What are we talking about when we talk about AI?

Real word with data

We are living in a real world filled with data. Everyday, there are exa-($10^{18}$) magnitude of data[1] generated in the worldwide. There is one thing that people always care about, how can we make use of these overwhelming data? One simple solution is just to store these data, and when the data is needed, we just replay the one stored in our database. However, the real world is always much more complicated that we think. In most situations, we are not lucky enough to get the right data we want. And there are also cases such as the data is too complicated (i.e. we need large aspects, or dimensions to describe single data) or too large amount of data so people can not easily search within the data.
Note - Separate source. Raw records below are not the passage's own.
Lemma stop_decreases e t t' :
  able t -> stop_turn e = true -> estep buffer e t = Some t' -> left t' < left t.
Proof.
  intros Ha He H. pose proof Ha as [_ Hp _]. unfold place_of in Hp.
  destruct e as [e|rv| |[w|]| |[w|]|]; try done; cbn [estep] in H.
  - destruct (at_op t) eqn:Ea; try done. unfold completed in H.
    destruct (echo_step _ _) as [s'|] eqn:Es; [|done]. injection H as <-.
    assert (Hd : forall d, pc s' = Writing d -> d <> []).
    { unfold echo_step in Es. intros d' Hd. destruct (pc (handler t)) as [| |d|d| | |r], (rv =? 0)%Z; simpl in Es;
        try done; injection Es as <-; try done. injection Hd as <-. by destruct Hp. }
    rewrite enter_left by done. unfold turns_left, echo_step in *.
    destruct (pc (handler t)) as [| |d|d| | |r], (rv =? 0)%Z; simpl in Es; try done;
      injection Es as <-; simpl; lia.
  - destruct (at_op t) eqn:Ea; try done. destruct (pc (handler t)) eqn:Ep; try done.
    destruct (step _ _) as [y'|] eqn:Es; [|done].
    pose proof (read_decreases (ERead buffer) t y' t' Ha Ep eq_refl Es H) as Hle. cbn iota in Hle.
    unfold turns_left at 2. rewrite Ep. lia.
  - destruct (at_op t) eqn:Ea; try done. destruct (pc (handler t)) eqn:Ep; try done.
    destruct (step _ _) as [y'|] eqn:Es; [|done].
    pose proof (read_decreases (EReadWake (Some w)) t y' t' Ha Ep (mk_is_Some _ _ eq_refl) Es H) as Hle. cbn iota in Hle.
    unfold turns_left at 2. rewrite Ep. lia.
  - apply (body_decreases BTurn); auto.
  - apply (body_decreases (BWake (Some w))); eauto.
  - destruct (at_op t) as [| |[[|r]|]] eqn:Ea; try done. unfold completed in H.
    destruct (echo_step _ _) as [s'|] eqn:Es; [|done]. injection H as <-.
    unfold echo_step, after_body in Es. unfold turns_left at 2.
    destruct (pc (handler t)) as [| |d|d| | |r']; try done.
    + destruct (ec r); [destruct (submitted _)|]; injection Es as <-; rewrite enter_left by done; simpl; lia.
    + injection Es as <-. rewrite enter_left by done. simpl. lia.
Qed.

(** ** The next turn is always possible *)

Lemma stop_enabled rv t :
  able t -> (forall r, pc (handler t) <> Returned r) ->
  exists e, stop_next rv (handler t) (at_op t) = Some e /\ stop_turn e = true /\
    is_Some (estep buffer e t).
Proof.
  intros [Hr Hp Hk] Hn. unfold place_of, sink_place, stop_next in *.
  assert (Hdone : forall y e, pc (handler t) = Reading ->
            step e (stream t) = Some y -> is_Some (after_read (stream t) y (handler t))).
  { intros y e Hpc Hs. unfold after_read, completed, echo_step. rewrite Hpc.
    destruct (read_result _ _) as [[[] v]|]; [by eexists | | by eexists].
    simpl. by destruct (submitted _); eexists. }
  assert (Hbody : forall w, at_op t = ABody w -> (exists base op, binv base op (mkBtask (stream t) w)) ->
            (exists d, pc (handler t) = Writing d) \/ pc (handler t) = Ending ->
            exists e, match w with WAt (WCall _ _ _) => Some VTurn
                      | WIn _ => Some (VWake (Some canceled))
                      | WAt (WReturn _) => Some VReturn end = Some e /\
              stop_turn e = true /\ is_Some (estep buffer e t)).
  { intros w Ea (base & op & Hi & sent & _ & Hst) Hpc. cbn [bst bsys] in *.
    destruct w as [[bufs fin f|r]|f].
    - exists VTurn. split; [done|]. split; [done|]. cbn [estep]. unfold body_turn. rewrite Ea.
      cbn [bstep bst bsys step]. destruct Hst as [-> _]. destruct (write_impl _ _ _) as [[]]. by eexists.
    - exists VReturn. split; [done|]. split; [done|]. cbn [estep]. rewrite Ea. unfold completed, echo_step.
      destruct Hpc as [[d ->]| ->]; [|by eexists]. by destruct (ec r); eexists.
    - exists (VWake (Some canceled)). split; [done|]. split; [done|]. cbn [estep]. unfold body_turn.
      rewrite Ea. destruct Hst as (bufs & fin & Hw & _).
      cbn [bstep bst bsys step]. rewrite Hw. simpl. by eexists. }
  destruct (pc (handler t)) as [| |d|d| | |r] eqn:Ep; [..|by destruct (Hn r)];
    destruct (at_op t) as [| |w] eqn:Ea; try done;
    try (by apply Hbody; [done | by destruct Hp as [base Hp]; eauto | eauto]);
    try (exists (VSubmit rv); split; [done|]; split; [done|]; cbn [estep]; rewrite Ea;
         unfold completed, echo_step; rewrite Ep; by destruct (rv =? 0)%Z; eexists).
  - exists VRead. split; [done|]. split; [done|]. cbn [estep]. rewrite Ea, Ep.
    destruct (step (ERead buffer) (stream t)) as [y'|] eqn:Es; [by apply (Hdone y' (ERead buffer))|].
    cbn [step] in Es. rewrite Hk in Es. by destruct (read_some _ _) as [[]].
  - exists (VReadWake (Some canceled)). split; [done|]. split; [done|]. cbn [estep]. rewrite Ea.
    destruct (step (EReadWake (Some canceled)) (stream t)) as [y'|] eqn:Es; [by apply (Hdone y' (EReadWake (Some canceled)))|].
    cbn [step] in Es. destruct Hk as [k Hk]. rewrite Hk in Es. cbn [completes] in Es.
    by destruct (read_some_resume _ _ _) as [[]].
Qed.

(** ** In a session *)

Lemma able_run evs t t' : able t -> erun buffer evs t = Some t' -> able t'.
Proof.
  revert t; induction evs as [|e evs IH]; intros t Ha H; simpl in H; [by injection H as <-|].
  destruct (estep buffer e t) as [t1|] eqn:E; [|done]. by apply (IH t1); [apply (able_step e t)|].
Qed.

(** Whether waits are cancelled or not. *)
Definition any_turn (e : eev) : bool := true.

Lemma able_inv : HandlerInv buffer (fun _ _ => able) any_turn.
Proof.
  split.
  - intros _ _ s w y y' _ (es & _ & Hrun) Ha. by apply (able_run _ (mkEtask s w y) _ Ha (Hrun s w)).
  - intros pre id. apply (able_enter idle (sys_new pre id)); try done.
    exists pre, id, []. split; constructor.
  - intros _ y rq rs [Hr Hp Hk]. apply able_enter; [done | exact Hp | exact Hk |].
    unfold echo. by destruct (has_header _ _).
  - intros _ _ t e t' Ha _ _ H. by apply (able_step e t).
Qed.

End EchoCancel.
(* ===== verification/Wire.v ===== *)
(** * There and back again

    A client session and the echo server at the two ends of an HTTP/2 connection.  What
    the connection does between the two nghttp2 sessions is not the program's; it is
    described by what HTTP/2 guarantees of a stream: its body arrives in order, and
    END_STREAM arrives after all of it.  Then the client reads back what it wrote. *)

From S2P Require Import Prelude Capy Nghttp2 Charconv Stream StreamRead StreamWrite StreamSys StreamProps.
From S2P Require Import Session SessionSys SessionProps SessionHeaders Messages Composed Echo.
From S2P Require Import EchoStream EchoLive EchoSafe SessionEcho.

(** ** One direction of an HTTP/2 stream *)

Section Link.
Context {C : CapyOps} {G : NgConsts}.


End Link.

(** ** The echo, seen by the client *)

Section Wire.
Context {C : CapyOps} {L : CapyLaws C} {G : NgConsts} {GL : NgLaws G}.
Context {W : CapyWrite} {WL : CapyWriteLaws W}.
Context (buffer : buffer_param).
Hypothesis buffer_window : bp_one_window buffer = true.
Hypothesis buffer_room : 0 < bp_room buffer.



End Wire.

(** ** A concrete exchange *)

Module WireDemo.
#[local] Existing Instance capy_ref.
#[local] Existing Instance ng_ref.
#[local] Existing Instance capy_write_ref.
Import SessionEchoDemo.




End WireDemo.
(* ===== verification/EchoConnectionStop.v ===== *)
(** * A connection whose coroutines are cancelled

    A stop request cancels whatever the two loops of run() and the handlers of a
    connection are suspended in.  From then on every turn of any of them, in any order,
    brings run() and all handlers nearer to their end, and as long as one of them has not
    come to it, some turn is possible. *)

From S2P Require Import Prelude Capy Nghttp2 Charconv Stream StreamRead StreamWrite StreamSys StreamProps.
From S2P Require Import Session SessionSys SessionProps SessionHeaders Messages Composed Echo.
From S2P Require Import EchoStream EchoLive EchoSafe EchoEnd SessionEcho EchoCancel.
From S2P Require Import Loops LoopProps Connection ConnectionProps ConnectionEnd EchoConnection.
From S2P Require Import EchoConnectionEnd.

Section Stop.
Context {C : CapyOps} {G : NgConsts} {W : CapyWrite} {E : Type} {N : NgEngine E}.
Implicit Types (s : eserver (E := E)) (k : connection (E := E)).

(** ** Turns *)

(** The turns of a connection once a stop was requested: reads, writes and waits are
    cancelled (a cancelled read or write may have moved bytes). *)
Definition stop_event (e : qev) : bool :=
  match e with
  | QLoop (KSendStart | KRecvStart | KEnd) => true
  | QLoop (KWritten (Some _) _ | KWake (Some _) | KRead (Some _) _) => true
  | QLoop _ => false
  | QStart _ => true
  | QTask _ e => stop_turn e
  end.

(** A wait for an event that was set before the stop request returns. *)
Definition late_event (e : qev) : bool :=
  match e with
  | QLoop (KWake None) => true
  | QTask _ e => late_turn e
  | _ => false
  end.

(** ** How many turns are left *)

Definition loops_left k : nat :=
  match sphase (loops k) with SNew => 2 | SWriting _ _ | SWaiting => 1 | SDone => 0 end +
  match rphase (loops k) with RNew => 2 | RReading => 1 | RDone => 0 end +
  (if over k then 0 else 1).

(** A handler that was not started yet has one turn more. *)
Definition task_left (T : gmap addr htask) (a : addr) : nat :=
  match T !! a with Some tk => turns_left (ht_echo tk) (ht_doing tk) | None => 12 end.

(** The streams whose requests were dispatched. *)
Definition dispatched s : list addr := remove_dups (spawned (session_of (econn s))).

Definition left_of s : nat := loops_left (econn s) + sum_list (task_left (etasks s) <$> dispatched s).

(** A turn that is possible: of the loops, ... *)
Definition conn_pick k : option kev :=
  match sphase (loops k) with
  | SNew => Some KSendStart
  | SWriting _ _ => Some (KWritten (Some canceled) 0)
  | SWaiting => Some (KWake (Some canceled))
  | SDone =>
      match rphase (loops k) with
      | RNew => Some KRecvStart
      | RReading => Some (KRead (Some canceled) [])
      | RDone => if over k then None else Some KEnd
      end
  end.

(** ... or of a handler. *)
Definition stop_pick (rv : Z) s : option qev :=
  match conn_pick (econn s) with
  | Some e => Some (QLoop e)
  | None =>
      match filter (fun a => task_left (etasks s) a <> 0) (dispatched s) with
      | [] => None
      | a :: _ =>
          match etasks s !! a with
          | None => Some (QStart a)
          | Some tk =>
              match stop_next rv (ht_echo tk) (ht_doing tk) with
              | Some e => Some (QTask a e)
              | None => None
              end
          end
      end
  end.

(** ** Sums *)

Lemma sum_update (f f' : addr -> nat) a l :
  NoDup l -> a ∈ l -> (forall b, b <> a -> f' b = f b) ->
  sum_list (f' <$> l) + f a = sum_list (f <$> l) + f' a.
Proof.
  intros Hn Ha Hf. induction Hn as [|b l Hb _ IH]; [by apply elem_of_nil in Ha|].
  rewrite !fmap_cons. simpl. destruct (decide (b = a)) as [->|Hne].
  - assert (Hsame : f' <$> l = f <$> l).
    { apply list_fmap_ext. intros i x Hx. apply Hf. intros ->. by apply list_elem_of_lookup_2 in Hx. }
    rewrite Hsame. lia.
  - apply elem_of_cons in Ha as [->|Ha]; [done|]. specialize (IH Ha). rewrite (Hf b) by done. lia.
Qed.

Lemma sum_in (f : addr -> nat) a l : a ∈ l -> f a <= sum_list (f <$> l).
Proof.
  induction l as [|b l IH]; intros Ha; [by apply elem_of_nil in Ha|]. rewrite fmap_cons. simpl.
  apply elem_of_cons in Ha as [->|Ha]; [lia | specialize (IH Ha); lia].
Qed.

Lemma sum_zero (f : addr -> nat) l : (forall a, a ∈ l -> f a = 0) -> sum_list (f <$> l) = 0.
Proof.
  induction l as [|a l IH]; intros H; [done|]. rewrite fmap_cons. simpl.
  rewrite H by apply list_elem_of_here. apply IH. intros b Hb. by apply H, list_elem_of_further.
Qed.

(** ** No turns left *)

Lemma left_returned st a : turns_left st a = 0 -> exists r, pc st = Returned r.
Proof.
  unfold turns_left. destruct (pc st) as [| |d|d| | |r], a as [| |[[bufs fin f|r']|f]]; simpl; try lia;
    eauto. destruct (ec r'); lia.
Qed.

Lemma left_zero s :
  left_of s = 0 -> over (econn s) = true /\ forall a, a ∈ spawned (session_of (econn s)) -> returned a s.
Proof.
  intros H. unfold left_of in H. split.
  - unfold loops_left in H. destruct (over _); [done|lia].
  - intros a Ha. pose proof (sum_in (task_left (etasks s)) a (dispatched s)) as Hle.
    unfold dispatched in Hle at 1. rewrite elem_of_remove_dups in Hle. specialize (Hle Ha).
    unfold task_left in Hle at 1. unfold returned. destruct (etasks s !! a) as [tk|]; [|lia].
    destruct (left_returned (ht_echo tk) (ht_doing tk)) as [r Hr]; [lia|]. eauto.
Qed.

End Stop.

(** ** What the turns do to a session *)

Section StopSteps.
Context {C : CapyOps} {L : CapyLaws C} {G : NgConsts} {E : Type} {N : NgEngine E}.
Context (capacity : nat).
Implicit Types (k : connection (E := E)).

(** The list of dispatched requests only grows, ... *)
Lemma spawned_grows e x x' : xstep e x = Some x' -> exists l, spawned x' = spawned x ++ l.
Proof.
  assert (Hsame : spawned x' = spawned x -> exists l, spawned x' = spawned x ++ l)
    by (intros ->; exists []; by rewrite app_nil_r).
  intros Hs. destruct e as [f|f n v|f|id d|id|a' e|path n hs ret|a' n hs rv| | |]; simpl in Hs;
    try (injection Hs as <-).
  - apply Hsame. unfold on_begin_headers_callback, create_stream, emplace. by break.
  - apply Hsame. unfold on_header_callback. break; rewrite ?with_stream_spawned; done.
  - unfold on_frame_recv_callback.
    set (x1 := if is_request_headers f then _ else x).
    assert (Hx1 : exists l, spawned x1 = spawned x ++ l).
    { unfold x1. destruct (is_request_headers f); [|exists []; by rewrite app_nil_r].
      destruct (find_stream _ x); [by eexists | exists []; by rewrite app_nil_r]. }
    destruct (end_stream f); [by rewrite with_stream_spawned | done].
  - apply Hsame. unfold on_data_chunk_recv_callback. by rewrite with_stream_spawned.
  - apply Hsame. unfold on_stream_close_callback, close_stream. by break.
  - apply Hsame. break. by rewrite perform_all_spawned.
  - apply Hsame. unfold submit_request, emplace. by break.
  - apply Hsame. unfold submit_response. by break.
  - by apply Hsame.
  - by apply Hsame.
  - apply Hsame. unfold close_all. by rewrite close_list_spawned.
Qed.

Lemma spawned_run es x x' : xrun es x = Some x' -> exists l, spawned x' = spawned x ++ l.
Proof.
  revert x; induction es as [|e es IH]; intros x H; simpl in H.
  - injection H as <-. exists []. by rewrite app_nil_r.
  - destruct (xstep e x) as [x1|] eqn:Es; [|done]. destruct (spawned_grows _ _ _ Es) as [l Hl].
    destruct (IH x1 H) as [l' Hl']. exists (l ++ l'). by rewrite Hl', Hl, app_assoc.
Qed.

(** ... and not while nghttp2 sends. *)
Lemma silent_spawned es x x' : Forall silent es -> xrun es x = Some x' -> spawned x' = spawned x.
Proof.
  intros Hf. revert x; induction Hf as [|e es He _ IH]; intros x H; simpl in H; [by injection H as <-|].
  destruct (xstep e x) as [x1|] eqn:Es; [|done]. rewrite (IH x1 H).
  destruct e as [| | | |id|a' e| | | | |]; try done; simpl in Es; try (injection Es as <-); try done.
  - unfold on_stream_close_callback, close_stream. by break.
  - destruct e; try done. destruct (is_turn _); [|done]. destruct (heap x !! a') as [y|]; [|done].
    destruct (step _ y); [|done]. injection Es as <-. by rewrite perform_all_spawned.
  - unfold close_all. by rewrite close_list_spawned.
Qed.

Context {Q : NgSendQuiet E}.

(** A cancelled read ends [recv_loop]. *)
Lemma recv_stop_grows k e o k' :
  recv_event capacity k e o = Some k' ->
  (forall c, cstep capacity e (loops k) = Some c -> trace (world c) = trace (world (loops k))) ->
  grows (world (loops k)) (world (loops k')).
Proof.
  unfold recv_event. destruct (cstep capacity e (loops k)) as [c|]; [|done]. intros [= <-] Hc.
  simpl. unfold starts_loop. specialize (Hc c eq_refl).
  destruct (ro_start_write o); [apply grows_sync; [|done]|]; by apply grows_refl.
Qed.

Lemma stop_grows e k k' :
  stop_event (QLoop e) || late_event (QLoop e) = true -> kstep capacity e k = Some k' ->
  grows (world (loops k)) (world (loops k')).
Proof.
  intros He H. destruct e as [| |[we|] n|[we|]|[re|] d|xe|]; try done; cbn [kstep] in H.
  - by apply (send_event_grows capacity k CSendStart).
  - apply (recv_stop_grows _ _ _ _ H). intros c. simpl. destruct (rphase (loops k)); try done.
    intros [= <-]. destruct (recv_turn_ready (recv_check false (world (loops k))) (loops k)) as [-> _].
    unfold recv_check. by destruct (want_read _ || want_write _).
  - unfold send_event in H. destruct (cstep _ _ _) as [c|] eqn:Ec; [|done]. injection H as <-.
    simpl in Ec. destruct (sphase (loops k)); try done. injection Ec as <-. by apply grows_refl.
  - unfold send_event in H. destruct (cstep _ _ _) as [c|] eqn:Ec; [|done]. injection H as <-.
    simpl in Ec. destruct (sphase (loops k)); try done. injection Ec as <-. by apply grows_refl.
  - by apply (send_event_grows capacity k (CWake None)).
  - apply (recv_stop_grows _ _ _ _ H). intros c. simpl. destruct (rphase (loops k)); try done.
    destruct (_ <=? _); [|done]. by intros [= <-].
  - by apply (completion_grows capacity KEnd).
Qed.

Lemma stop_loop_spawned e k k' :
  stop_event (QLoop e) || late_event (QLoop e) = true -> kstep capacity e k = Some k' ->
  spawned (session_of k') = spawned (session_of k).
Proof.
  intros He Hk. assert (Hne : forall xe, e <> KTurn xe) by by destruct e.
  destruct (loop_esteps capacity e _ _ Hne Hk) as (es & T & Hx & _).
  destruct (stop_grows e _ _ He Hk) as (es' & T' & Hf). rewrite T' in T.
  apply app_inv_head in T as ->. by apply (silent_spawned es).
Qed.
To recap, real world is always much more complicated than we imagine, and it is usually a hard task to describe the world using the raw data we have collected. In this case, what we need is a “model”, which has some ability to predict the pattern of the real world data (i.e. so-called pattern recognition). How to model the data is the central problem in machine learning and deep learning.

You may wonder what is so-called “the pattern” of the data. Well, we have a powerful tool to describe data distributions, which is statistics. Many readers may already have been familiar with this subject, and I will make a brief introduce to this topic.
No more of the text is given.